TASK: The entries below should be transcribed in their entirety, exactly as written.

INFORMATION:
=== Begin Enclosure ===

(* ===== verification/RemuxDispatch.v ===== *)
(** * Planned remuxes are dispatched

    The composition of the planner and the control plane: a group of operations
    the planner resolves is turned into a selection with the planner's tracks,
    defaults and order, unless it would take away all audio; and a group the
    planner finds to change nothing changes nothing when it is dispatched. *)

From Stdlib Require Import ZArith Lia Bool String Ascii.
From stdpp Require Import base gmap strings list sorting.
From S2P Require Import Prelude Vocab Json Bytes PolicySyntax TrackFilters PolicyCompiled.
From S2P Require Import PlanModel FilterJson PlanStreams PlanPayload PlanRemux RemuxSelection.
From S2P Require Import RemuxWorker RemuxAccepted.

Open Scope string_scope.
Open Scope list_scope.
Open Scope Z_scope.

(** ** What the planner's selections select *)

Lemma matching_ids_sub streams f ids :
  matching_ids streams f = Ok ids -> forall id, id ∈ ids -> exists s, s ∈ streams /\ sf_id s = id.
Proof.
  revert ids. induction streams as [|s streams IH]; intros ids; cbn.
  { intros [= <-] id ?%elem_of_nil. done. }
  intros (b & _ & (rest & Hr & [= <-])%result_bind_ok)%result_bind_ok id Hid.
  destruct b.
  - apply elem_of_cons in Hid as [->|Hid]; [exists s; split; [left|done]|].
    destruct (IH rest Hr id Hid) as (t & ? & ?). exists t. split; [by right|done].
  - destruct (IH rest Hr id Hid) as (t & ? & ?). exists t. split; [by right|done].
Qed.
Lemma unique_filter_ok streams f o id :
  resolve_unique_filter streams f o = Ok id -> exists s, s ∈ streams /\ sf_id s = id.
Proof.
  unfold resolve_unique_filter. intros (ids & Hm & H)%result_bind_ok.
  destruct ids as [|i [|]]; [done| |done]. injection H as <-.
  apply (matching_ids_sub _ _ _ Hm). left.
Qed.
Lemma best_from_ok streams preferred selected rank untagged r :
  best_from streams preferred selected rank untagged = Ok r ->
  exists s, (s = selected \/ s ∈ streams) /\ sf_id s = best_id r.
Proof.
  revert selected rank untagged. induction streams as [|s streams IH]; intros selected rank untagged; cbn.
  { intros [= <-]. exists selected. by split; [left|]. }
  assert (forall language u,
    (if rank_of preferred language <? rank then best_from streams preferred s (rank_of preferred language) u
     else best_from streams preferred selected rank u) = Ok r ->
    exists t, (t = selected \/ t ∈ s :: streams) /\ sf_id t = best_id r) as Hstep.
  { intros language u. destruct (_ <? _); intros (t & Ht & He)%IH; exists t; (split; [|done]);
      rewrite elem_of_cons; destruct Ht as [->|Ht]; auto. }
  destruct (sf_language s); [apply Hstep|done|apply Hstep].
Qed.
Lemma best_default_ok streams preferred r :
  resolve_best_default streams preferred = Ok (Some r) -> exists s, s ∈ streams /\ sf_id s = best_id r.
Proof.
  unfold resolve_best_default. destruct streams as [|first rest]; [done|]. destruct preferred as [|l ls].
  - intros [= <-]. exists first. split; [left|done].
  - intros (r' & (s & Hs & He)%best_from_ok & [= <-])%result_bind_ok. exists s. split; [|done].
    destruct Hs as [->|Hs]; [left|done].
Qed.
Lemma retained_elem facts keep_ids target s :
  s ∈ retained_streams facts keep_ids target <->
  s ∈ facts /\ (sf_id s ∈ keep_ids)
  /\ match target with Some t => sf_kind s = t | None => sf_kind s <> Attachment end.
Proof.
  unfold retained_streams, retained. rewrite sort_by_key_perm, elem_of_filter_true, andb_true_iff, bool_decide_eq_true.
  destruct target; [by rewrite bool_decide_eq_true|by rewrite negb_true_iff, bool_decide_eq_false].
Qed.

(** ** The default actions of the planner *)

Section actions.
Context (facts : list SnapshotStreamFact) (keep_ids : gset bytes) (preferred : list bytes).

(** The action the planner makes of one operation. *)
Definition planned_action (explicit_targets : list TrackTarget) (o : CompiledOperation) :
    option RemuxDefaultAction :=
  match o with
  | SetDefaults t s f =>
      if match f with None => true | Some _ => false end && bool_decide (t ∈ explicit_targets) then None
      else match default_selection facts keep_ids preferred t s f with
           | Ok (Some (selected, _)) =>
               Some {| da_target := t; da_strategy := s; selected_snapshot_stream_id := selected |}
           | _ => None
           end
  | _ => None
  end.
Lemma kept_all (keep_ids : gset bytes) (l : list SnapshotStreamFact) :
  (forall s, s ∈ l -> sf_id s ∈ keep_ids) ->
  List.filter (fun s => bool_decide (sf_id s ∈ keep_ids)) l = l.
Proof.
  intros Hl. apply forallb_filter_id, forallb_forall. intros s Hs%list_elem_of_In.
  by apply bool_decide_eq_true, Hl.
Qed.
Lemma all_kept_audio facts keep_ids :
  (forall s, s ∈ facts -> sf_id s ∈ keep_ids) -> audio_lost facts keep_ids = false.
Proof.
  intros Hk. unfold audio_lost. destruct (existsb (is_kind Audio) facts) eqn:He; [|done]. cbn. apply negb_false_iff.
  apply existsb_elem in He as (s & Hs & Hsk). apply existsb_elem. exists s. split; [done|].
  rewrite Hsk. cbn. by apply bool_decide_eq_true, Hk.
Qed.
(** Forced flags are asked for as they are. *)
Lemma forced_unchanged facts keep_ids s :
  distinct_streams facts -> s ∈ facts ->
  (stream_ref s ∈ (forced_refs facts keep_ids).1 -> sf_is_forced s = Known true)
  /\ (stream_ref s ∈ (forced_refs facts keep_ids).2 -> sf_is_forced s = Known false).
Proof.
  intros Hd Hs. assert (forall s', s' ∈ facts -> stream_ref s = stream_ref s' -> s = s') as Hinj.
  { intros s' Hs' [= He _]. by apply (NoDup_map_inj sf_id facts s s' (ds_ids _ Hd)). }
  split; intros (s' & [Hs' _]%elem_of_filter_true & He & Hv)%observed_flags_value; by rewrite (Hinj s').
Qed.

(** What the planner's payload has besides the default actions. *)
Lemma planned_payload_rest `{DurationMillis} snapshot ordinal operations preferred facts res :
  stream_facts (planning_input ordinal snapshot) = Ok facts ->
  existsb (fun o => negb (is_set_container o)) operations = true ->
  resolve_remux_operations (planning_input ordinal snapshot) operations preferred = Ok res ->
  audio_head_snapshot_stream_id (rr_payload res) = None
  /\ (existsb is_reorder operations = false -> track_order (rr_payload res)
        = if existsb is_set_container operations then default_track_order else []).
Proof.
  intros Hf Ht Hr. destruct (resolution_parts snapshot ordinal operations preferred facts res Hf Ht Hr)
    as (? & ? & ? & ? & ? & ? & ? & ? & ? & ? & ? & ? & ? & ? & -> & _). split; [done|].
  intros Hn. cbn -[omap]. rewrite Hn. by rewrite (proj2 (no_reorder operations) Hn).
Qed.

=== End Enclosure ===

OUTPUT FOR THIS EXERCISE:
(* ===== verification/RemuxDispatch.v ===== *)
(** * Planned remuxes are dispatched

    The composition of the planner and the control plane: a group of operations
    the planner resolves is turned into a selection with the planner's tracks,
    defaults and order, unless it would take away all audio; and a group the
    planner finds to change nothing changes nothing when it is dispatched. *)

From Stdlib Require Import ZArith Lia Bool String Ascii.
From stdpp Require Import base gmap strings list sorting.
From S2P Require Import Prelude Vocab Json Bytes PolicySyntax TrackFilters PolicyCompiled.
From S2P Require Import PlanModel FilterJson PlanStreams PlanPayload PlanRemux RemuxSelection.
From S2P Require Import RemuxWorker RemuxAccepted.

Open Scope string_scope.
Open Scope list_scope.
Open Scope Z_scope.

(** ** What the planner's selections select *)

Lemma matching_ids_sub streams f ids :
  matching_ids streams f = Ok ids -> forall id, id ∈ ids -> exists s, s ∈ streams /\ sf_id s = id.
Proof.
  revert ids. induction streams as [|s streams IH]; intros ids; cbn.
  { intros [= <-] id ?%elem_of_nil. done. }
  intros (b & _ & (rest & Hr & [= <-])%result_bind_ok)%result_bind_ok id Hid.
  destruct b.
  - apply elem_of_cons in Hid as [->|Hid]; [exists s; split; [left|done]|].
    destruct (IH rest Hr id Hid) as (t & ? & ?). exists t. split; [by right|done].
  - destruct (IH rest Hr id Hid) as (t & ? & ?). exists t. split; [by right|done].
Qed.
Lemma unique_filter_ok streams f o id :
  resolve_unique_filter streams f o = Ok id -> exists s, s ∈ streams /\ sf_id s = id.
Proof.
  unfold resolve_unique_filter. intros (ids & Hm & H)%result_bind_ok.
  destruct ids as [|i [|]]; [done| |done]. injection H as <-.
  apply (matching_ids_sub _ _ _ Hm). left.
Qed.
Lemma best_from_ok streams preferred selected rank untagged r :
  best_from streams preferred selected rank untagged = Ok r ->
  exists s, (s = selected \/ s ∈ streams) /\ sf_id s = best_id r.
Proof.
  revert selected rank untagged. induction streams as [|s streams IH]; intros selected rank untagged; cbn.
  { intros [= <-]. exists selected. by split; [left|]. }
  assert (forall language u,
    (if rank_of preferred language <? rank then best_from streams preferred s (rank_of preferred language) u
     else best_from streams preferred selected rank u) = Ok r ->
    exists t, (t = selected \/ t ∈ s :: streams) /\ sf_id t = best_id r) as Hstep.
  { intros language u. destruct (_ <? _); intros (t & Ht & He)%IH; exists t; (split; [|done]);
      rewrite elem_of_cons; destruct Ht as [->|Ht]; auto. }
  destruct (sf_language s); [apply Hstep|done|apply Hstep].
Qed.
Lemma best_default_ok streams preferred r :
  resolve_best_default streams preferred = Ok (Some r) -> exists s, s ∈ streams /\ sf_id s = best_id r.
Proof.
  unfold resolve_best_default. destruct streams as [|first rest]; [done|]. destruct preferred as [|l ls].
  - intros [= <-]. exists first. split; [left|done].
  - intros (r' & (s & Hs & He)%best_from_ok & [= <-])%result_bind_ok. exists s. split; [|done].
    destruct Hs as [->|Hs]; [left|done].
Qed.
Lemma retained_elem facts keep_ids target s :
  s ∈ retained_streams facts keep_ids target <->
  s ∈ facts /\ (sf_id s ∈ keep_ids)
  /\ match target with Some t => sf_kind s = t | None => sf_kind s <> Attachment end.
Proof.
  unfold retained_streams, retained. rewrite sort_by_key_perm, elem_of_filter_true, andb_true_iff, bool_decide_eq_true.
  destruct target; [by rewrite bool_decide_eq_true|by rewrite negb_true_iff, bool_decide_eq_false].
Qed.

(** ** The default actions of the planner *)

Section actions.
Context (facts : list SnapshotStreamFact) (keep_ids : gset bytes) (preferred : list bytes).

(** The action the planner makes of one operation. *)
Definition planned_action (explicit_targets : list TrackTarget) (o : CompiledOperation) :
    option RemuxDefaultAction :=
  match o with
  | SetDefaults t s f =>
      if match f with None => true | Some _ => false end && bool_decide (t ∈ explicit_targets) then None
      else match default_selection facts keep_ids preferred t s f with
           | Ok (Some (selected, _)) =>
               Some {| da_target := t; da_strategy := s; selected_snapshot_stream_id := selected |}
           | _ => None
           end
  | _ => None
  end.
Lemma kept_all (keep_ids : gset bytes) (l : list SnapshotStreamFact) :
  (forall s, s ∈ l -> sf_id s ∈ keep_ids) ->
  List.filter (fun s => bool_decide (sf_id s ∈ keep_ids)) l = l.
Proof.
  intros Hl. apply forallb_filter_id, forallb_forall. intros s Hs%list_elem_of_In.
  by apply bool_decide_eq_true, Hl.
Qed.
Lemma all_kept_audio facts keep_ids :
  (forall s, s ∈ facts -> sf_id s ∈ keep_ids) -> audio_lost facts keep_ids = false.
Proof.
  intros Hk. unfold audio_lost. destruct (existsb (is_kind Audio) facts) eqn:He; [|done]. cbn. apply negb_false_iff.
  apply existsb_elem in He as (s & Hs & Hsk). apply existsb_elem. exists s. split; [done|].
  rewrite Hsk. cbn. by apply bool_decide_eq_true, Hk.
Qed.
(** Forced flags are asked for as they are. *)
Lemma forced_unchanged facts keep_ids s :
  distinct_streams facts -> s ∈ facts ->
  (stream_ref s ∈ (forced_refs facts keep_ids).1 -> sf_is_forced s = Known true)
  /\ (stream_ref s ∈ (forced_refs facts keep_ids).2 -> sf_is_forced s = Known false).
Proof.
  intros Hd Hs. assert (forall s', s' ∈ facts -> stream_ref s = stream_ref s' -> s = s') as Hinj.
  { intros s' Hs' [= He _]. by apply (NoDup_map_inj sf_id facts s s' (ds_ids _ Hd)). }
  split; intros (s' & [Hs' _]%elem_of_filter_true & He & Hv)%observed_flags_value; by rewrite (Hinj s').
Qed.

(** What the planner's payload has besides the default actions. *)
Lemma planned_payload_rest `{DurationMillis} snapshot ordinal operations preferred facts res :
  stream_facts (planning_input ordinal snapshot) = Ok facts ->
  existsb (fun o => negb (is_set_container o)) operations = true ->
  resolve_remux_operations (planning_input ordinal snapshot) operations preferred = Ok res ->
  audio_head_snapshot_stream_id (rr_payload res) = None
  /\ (existsb is_reorder operations = false -> track_order (rr_payload res)
        = if existsb is_set_container operations then default_track_order else []).
Proof.
  intros Hf Ht Hr. destruct (resolution_parts snapshot ordinal operations preferred facts res Hf Ht Hr)
    as (? & ? & ? & ? & ? & ? & ? & ? & ? & ? & ? & ? & ? & ? & -> & _). split; [done|].
  intros Hn. cbn -[omap]. rewrite Hn. by rewrite (proj2 (no_reorder operations) Hn).
Qed.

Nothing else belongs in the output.